US Aerospace Industry Under Attack by New ‘PowerDrop’ Malware

Fatimah Eniafe

Loading

‘PowerDrop’ virus is built with the aim to target the US aerospace sector.

Experts discovered a newly created malicious PowerShell malware that targets the US aerospace sector.

Adlumin Threat Research sees the virus, codenamed PowerDrop, installed on the network of an anonymous defense contractor in May.

Upon gaining access to servers, the virus works as a remote access trojan to execute commands on target networks.

The malware’s distinctive evasion techniques, according to researchers, enable malicious actors to “live off the land” and acquire continuous access to a server without drawing attention to themselves.

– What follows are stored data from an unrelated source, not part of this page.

Lemma extend_all_places l acc fields l' offsets :
  lay_ok l -> Forall lay_ok fields -> extend_all l acc fields = Done (l', offsets) ->
  exists new, offsets = acc ++ new /\ places (l_size l) new fields (l_size l') /\ lay_ok l'.
Proof.
  intros Hl Hf. revert l acc Hl. induction Hf as [|f fields Hf _ IH]; intros l acc Hl E; simpl in E.
  { injection E as <- <-. exists []. split_and!; [by rewrite app_nil_r|simpl; lia|done]. }
  unfold extend in E. destruct (_ <=? _) in E; [|discriminate]. destruct Hl as [Hl0 Hl1], Hf as [Hf0 Hf1].
  destruct (next_multiple_ge (l_size l) (l_align f) Hf1) as [Hge Hdiv].
  apply IH in E as (new & -> & Hp & Hok); [|split; simpl; lia]. eexists. split; [by rewrite <- app_assoc|].
  split; [|done]. simpl. split_and!; done.
Qed.

Lemma places_inside start offsets fields stop i o f :
  Forall lay_ok fields -> places start offsets fields stop -> offsets !! i = Some o -> fields !! i = Some f ->
  start <= o /\ (l_align f | o) /\ o + l_size f <= stop.
Proof.
  intros Hok. revert start offsets i. induction Hok as [|g fields Hg Hok IH]; intros start [|o' offsets] i Hp Ho Hf; try done.
  destruct Hp as (H1 & H2 & H3), Hg as [Hg _].
  assert (forall st offs fs en, Forall lay_ok fs -> places st offs fs en -> st <= en) as Hle.
  { intros st offs fs en Hfs. revert st offs. induction Hfs as [|h fs Hh _ IHf]; intros st [|x offs] H; try done.
    destruct H as (? & _ & H). apply IHf in H. destruct Hh. lia. }
  destruct i as [|i]; simpl in Ho, Hf.
  - simplify_eq. pose proof (Hle _ _ _ _ Hok H3). split_and!; [done|done|lia].
  - destruct (IH _ _ _ H3 Ho Hf) as (? & ? & ?). split_and!; [lia|done|done].
Qed.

Threat Actor Deploys Malware

As per sources, it is unknown how the hackers gained initial access. However, they claim nation-state actors are the suspects.

Although the main attack’s generic is quite flexible, Adlumin Vice President of Strategy Mark Sangster spots the threat’s ability to hide illicit activities and avoid asset security detection. He suggests technically savvy threat actors design the malware.

According to the vice president of defense operations at the security company Ontinue, Craig Jones, a nation-state actor is most likely responsible for the virus. PowerDrop’s enigma increases with the lack of a certain correlation to a particular threat actor.

He maintained that due to the ongoing crisis in Ukraine and their increased attention on aerospace and missile projects, the public abstain from slamming accusations at their nation-state enemies.

Adlumin Proposes Sensitivity Checks

Adlumin advises companies and businesses in the aviation defense sector to remain at alert and set up sensitivity checks on their networks. Since it discloses that Chinese hackers gains access to critical facilities on Guam, where the United States has a strong military presence, the military and defense sector is on high alert.

Contrast Security’s senior vice president of digital plans, Tom Kellermann, told The Record, Powerdrop has China posted across this. “They have an extensive record of utilizing PowerShell for switching directions and leveraging machine learning for counter event response,” he adds. “With disputes with China at an all-time high, it seems normal for them to focus on our aerospace industry.”